* **WHAT IS BEING ASKED**
Within the entries below, the lines from the one with "that is a loop counter or a literal. *)" through the one with "Z) : result T" are to be set down exactly, both ends kept.

* **GIVEN DATA**

(** * Children's dynamic weight model (child_weight.cpp)

    A shallow embedding of the class [Child] of child_weight.cpp: the
    reference curves, the growth kernels, the energy partition, the intake
    models, the mass derivative [dMass] and the fixed-step driver [rk4],
    followed by the properties of these functions.

    Numbers.  A C++ [double] is read as a real number and an [int] as an
    integer: rounding, infinities, NaN and integer overflow are outside the
    model.  The two places where the code turns a quotient by [dt] into an
    [int] ([floor(days/dt)] and [floor(365*(t(0) - age(0))/dt)]) are guarded:
    with [dt = 0] the quotient is not a finite number and has no integer
    value.

    Containers.  A [NumericVector] is a list of reals.  A [NumericMatrix] is
    the list of the slices the code works with: rows for [EIntake], [Mass]
    and the reference tables, columns for the trajectories of [rk4].  The
    Rcpp accessors are modelled as Rcpp defines them:
    - [v(i)] goes through [Vector::offset], and [M(i,_)] and [M(_,j)] build a
      [MatrixRow] or [MatrixColumn]; all three compare the index with the
      extent first and throw [index_out_of_bounds] when it is outside;
    - [M(i,j)] reads the entry without a check;
    - assigning a vector to a row or a column of a matrix copies as many
      entries as the row or column has ([take nind] below);
    - the elementwise (sugar) operators are pointwise on the common prefix of
      their operands, which is what Rcpp computes whenever the operands are
      long enough for the reads it makes.
    A C++ exception ends the call that raised it and every caller up to the
    caller of the method: the methods return a [result]. *)

From Stdlib Require Import Reals Lra Lia ZArith String.
From stdpp Require Import base list.

Open Scope R_scope.

(** ** Errors *)

Inductive error : Type :=
| index_out_of_bounds   (* thrown by a checked Rcpp accessor *)
| negative_extent       (* a vector or matrix allocated with a negative size *)
| not_an_int.           (* conversion to int of a value that is not finite *)

Inductive result (T : Type) : Type :=
| Ok (x : T)
| Err (e : error).

Arguments Ok {T} x.
Arguments Err {T} e.

Definition bind {T U : Type} (m : result T) (k : T -> result U) : result U :=
  match m with
  | Ok x => k x
  | Err e => Err e
  end.

Notation "'do' x <- m ; k" := (bind m (fun x => k))
  (at level 10, x name, m at level 100, k at level 200).

(** ** Vectors and matrices *)

Abbreviation NumericVector := (list R).
Abbreviation NumericMatrix := (list (list R)).

(** Checked read of slot [i]: [v(i)], [M(i,_)] and [M(_,j)] with an index
    that is a loop counter or a literal. *)
Definition get {T : Type} (l : list T) (i : nat) : result T :=
  match l !! i with
  | Some x => Ok x
  | None => Err index_out_of_bounds
  end.

(** The same with a computed [int] index, which may be negative. *)
Definition getZ {T : Type} (l : list T) (i : Z) : result T :=
  if (i <? 0)%Z then Err index_out_of_bounds else get l (Z.to_nat i).

(** Checked write of slot [i]: [v(i) = x], [M(_,j) = x]. *)
Definition set {T : Type} (l : list T) (i : nat) (x : T) : result (list T) :=
  do _ <- get l i; Ok (<[i := x]> l).

(** Unchecked element read [M(i,j)] of a matrix kept by rows. *)
Definition elem (M : NumericMatrix) (i : Z) (j : nat) : R :=
  nth j (nth (Z.to_nat i) M []) 0.

(** [NumericVector v(n)] and [NumericMatrix M(len, n)]: zero filled. *)
Definition new_vector (n : Z) : result NumericVector :=
  if (n <? 0)%Z then Err negative_extent else Ok (replicate (Z.to_nat n) 0).

Definition new_matrix (len : nat) (n : Z) : result NumericMatrix :=
  if (n <? 0)%Z then Err negative_extent
  else Ok (replicate (Z.to_nat n) (replicate len 0)).

(** [(int) floor(x / y)]. *)
Definition floor_quot (x y : R) : result Z :=
  if Req_dec_T y 0 then Err not_an_int else Ok (Int_part (x / y)).

(** The body of a loop [for (i = 0; i < n; i++) out(i) = f(i)]. *)
Fixpoint collect {T : Type} (f : nat -> result T) (idx : list nat)
  : result (list T) :=
  match idx with
  | [] => Ok []
  | i :: rest => do x <- f i; do xs <- collect f rest; Ok (x :: xs)
  end.

(** Sugar: vector with vector, scalar with vector, vector with scalar. *)
Definition vadd : NumericVector -> NumericVector -> NumericVector := zip_with Rplus.
Definition vsub : NumericVector -> NumericVector -> NumericVector := zip_with Rminus.
Definition vmul : NumericVector -> NumericVector -> NumericVector := zip_with Rmult.
Definition vdiv : NumericVector -> NumericVector -> NumericVector := zip_with Rdiv.
Definition vneg : NumericVector -> NumericVector := map Ropp.

Definition sadd (a : R) (v : NumericVector) : NumericVector := map (fun x => a + x) v.
Definition ssub (a : R) (v : NumericVector) : NumericVector := map (fun x => a - x) v.
Definition smul (a : R) (v : NumericVector) : NumericVector := map (fun x => a * x) v.
Definition sdiv (a : R) (v : NumericVector) : NumericVector := map (fun x => a / x) v.

Definition vadds (v : NumericVector) (a : R) : NumericVector := map (fun x => x + a) v.
Definition vsubs (v : NumericVector) (a : R) : NumericVector := map (fun x => x - a) v.
Definition vdivs (v : NumericVector) (a : R) : NumericVector := map (fun x => x / a) v.

Declare Scope vec_scope.
Delimit Scope vec_scope with V.
Infix ".+" := vadd (at level 50, left associativity) : vec_scope.
Infix ".-" := vsub (at level 50, left associativity) : vec_scope.
Infix ".*" := vmul (at level 40, left associativity) : vec_scope.
Infix "./" := vdiv (at level 40, left associativity) : vec_scope.
Infix "$+" := sadd (at level 50, left associativity) : vec_scope.
Infix "$-" := ssub (at level 50, left associativity) : vec_scope.
Infix "$*" := smul (at level 40, left associativity) : vec_scope.
Infix "$/" := sdiv (at level 40, left associativity) : vec_scope.
Infix "+$" := vadds (at level 50, left associativity) : vec_scope.
Infix "-$" := vsubs (at level 50, left associativity) : vec_scope.
Infix "/$" := vdivs (at level 40, left associativity) : vec_scope.
Open Scope vec_scope.

(** [pow(x, y)] of <cmath> on reals: the real power on a positive base, the
    integer power when the exponent is an integer.  (A negative base with a
    fractional exponent is NaN in C and is left at 0 here.) *)
Definition cpow (x y : R) : R :=
  if Rlt_dec 0 x then Rpower x y
  else if Req_dec_T y (IZR (Int_part y)) then powerRZ x (Int_part y)
  else 0.

Definition vexp (v : NumericVector) : NumericVector := map exp v.
Definition vpow (v : NumericVector) (y : R) : NumericVector := map (fun x => cpow x y) v.

(** [ifelse(v == k, 1.0, 0.0)]. *)
Definition indicator (v : NumericVector) (k : R) : NumericVector :=
  map (fun x => if Req_dec_T x k then 1 else 0) v.

(** ** The class *)

Record Child : Type := mkChild {
  age : NumericVector;
  sex : NumericVector;
  bmiCat : NumericVector;
  FM : NumericVector;
  FFM : NumericVector;
  dt : R;
  EIntake : NumericMatrix;          (* one row per time step *)
  check : bool;
  generalized_logistic : bool;
  K_logistic : R;
  A_logistic : R;
  Q_logistic : R;
  B_logistic : R;
  nu_logistic : R;
  C_logistic : R
}.

(** The two constructors.  The members a constructor does not assign are
    never read by the variant it selects; they are set to 0 and to the empty
    matrix here. *)
Definition Child_matrix (input_age input_sex input_bmiCat input_FFM input_FM : NumericVector)
    (input_EIntake : NumericMatrix) (input_dt : R) (checkValues : bool) : Child :=
  {| age := input_age; sex := input_sex; bmiCat := input_bmiCat;
     FM := input_FM; FFM := input_FFM; dt := input_dt;
     EIntake := input_EIntake; check := checkValues;
     generalized_logistic := false;
     K_logistic := 0; A_logistic := 0; Q_logistic := 0;
     B_logistic := 0; nu_logistic := 0; C_logistic := 0 |}.

Definition Child_logistic (input_age input_sex input_bmiCat input_FFM input_FM : NumericVector)
    (input_K input_Q input_A input_B input_nu input_C : R)
    (input_dt : R) (checkValues : bool) : Child :=
  {| age := input_age; sex := input_sex; bmiCat := input_bmiCat;
     FM := input_FM; FFM := input_FFM; dt := input_dt;
     EIntake := []; check := checkValues;
     generalized_logistic := true;
     K_logistic := input_K; A_logistic := input_A; Q_logistic := input_Q;
     B_logistic := input_B; nu_logistic := input_nu; C_logistic := input_C |}.

Section Methods.

Variable c : Child.

Local Abbreviation age := (age c).
Local Abbreviation sex := (sex c).
Local Abbreviation bmiCat := (bmiCat c).
Local Abbreviation dt := (dt c).

(** ** getParameters

    [build] runs [getParameters] once in the constructor and nothing assigns
    these members afterwards: they are functions of the inputs. *)

Definition rhoFM : R := 9.4 * 1000.0.
Definition deltamin : R := 10.0.
Definition P : R := 12.0.
Definition h : R := 10.0.

Definition nind : nat := length age.

Definition ffm_beta0 := 2.9 $* (1 $- sex) .+ 3.8 $* sex.
Definition ffm_beta1 := 2.9 $* (1 $- sex) .+ 2.3 $* sex.
Definition fm_beta0 := 1.2 $* (1 $- sex) .+ 0.56 $* sex.
Definition fm_beta1 := 0.41 $* (1 $- sex) .+ 0.74 $* sex.
Definition K := 800 $* (1 $- sex) .+ 700 $* sex.
Definition deltamax := 19 $* (1 $- sex) .+ 17 $* sex.
Definition A := 3.2 $* (1 $- sex) .+ 2.3 $* sex.
Definition B := 9.6 $* (1 $- sex) .+ 8.4 $* sex.
Definition D := 10.1 $* (1 $- sex) .+ 1.1 $* sex.
Definition tA := 4.7 $* (1 $- sex) .+ 4.5 $* sex.
Definition tB := 12.5 $* (1 $- sex) .+ 11.7 $* sex.
Definition tD := 15.0 $* (1 $- sex) .+ 16.2 $* sex.
Definition tauA := 2.5 $* (1 $- sex) .+ 1.0 $* sex.
Definition tauB := 1.0 $* (1 $- sex) .+ 0.9 $* sex.
Definition tauD := 1.5 $* (1 $- sex) .+ 0.7 $* sex.
Definition A_EB := 7.2 $* (1 $- sex) .+ 16.5 $* sex.
Definition B_EB := 30 $* (1 $- sex) .+ 47.0 $* sex.
Definition D_EB := 21 $* (1 $- sex) .+ 41.0 $* sex.
Definition tA_EB := 5.6 $* (1 $- sex) .+ 4.8 $* sex.
Definition tB_EB := 9.8 $* (1 $- sex) .+ 9.1 $* sex.
Definition tD_EB := 15.0 $* (1 $- sex) .+ 13.5 $* sex.
Definition tauA_EB := 15 $* (1 $- sex) .+ 7.0 $* sex.
Definition tauB_EB := 1.5 $* (1 $- sex) .+ 1.0 $* sex.
Definition tauD_EB := 2.0 $* (1 $- sex) .+ 1.5 $* sex.
Definition A1 := 3.2 $* (1 $- sex) .+ 2.3 $* sex.
Definition B1 := 9.6 $* (1 $- sex) .+ 8.4 $* sex.
Definition D1 := 10.0 $* (1 $- sex) .+ 1.1 $* sex.
Definition tA1 := 4.7 $* (1 $- sex) .+ 4.5 $* sex.
Definition tB1 := 12.5 $* (1 $- sex) .+ 11.7 $* sex.
Definition tD1 := 15.0 $* (1 $- sex) .+ 16.0 $* sex.
Definition tauA1 := 1.0 $* (1 $- sex) .+ 1.0 $* sex.
Definition tauB1 := 0.94 $* (1 $- sex) .+ 0.94 $* sex.
Definition tauD1 := 0.69 $* (1 $- sex) .+ 0.69 $* sex.

(** ** Growth and energy-balance kernels *)

Definition general_ode (t input_A input_B input_D input_tA input_tB input_tD
                          input_tauA input_tauB input_tauD : NumericVector)
  : NumericVector :=
  input_A .* vexp (vneg (t .- input_tA) ./ input_tauA) .+
  input_B .* vexp ((-0.5) $* vpow ((t .- input_tB) ./ input_tauB) 2) .+
  input_D .* vexp ((-0.5) $* vpow ((t .- input_tD) ./ input_tauD) 2).

Definition Growth_dynamic (t : NumericVector) : NumericVector :=
  general_ode t A B D tA tB tD tauA tauB tauD.

Definition Growth_impact (t : NumericVector) : NumericVector :=
  general_ode t A1 B1 D1 tA1 tB1 tD1 tauA1 tauB1 tauD1.

Definition EB_impact (t : NumericVector) : NumericVector :=
  general_ode t A_EB B_EB D_EB tA_EB tB_EB tD_EB tauA_EB tauB_EB tauD_EB.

* **OUTPUT**
    that is a loop counter or a literal. *)
Definition get {T : Type} (l : list T) (i : nat) : result T :=
  match l !! i with
  | Some x => Ok x
  | None => Err index_out_of_bounds
  end.

(** The same with a computed [int] index, which may be negative. *)
Definition getZ {T : Type} (l : list T) (i : Z) : result T :=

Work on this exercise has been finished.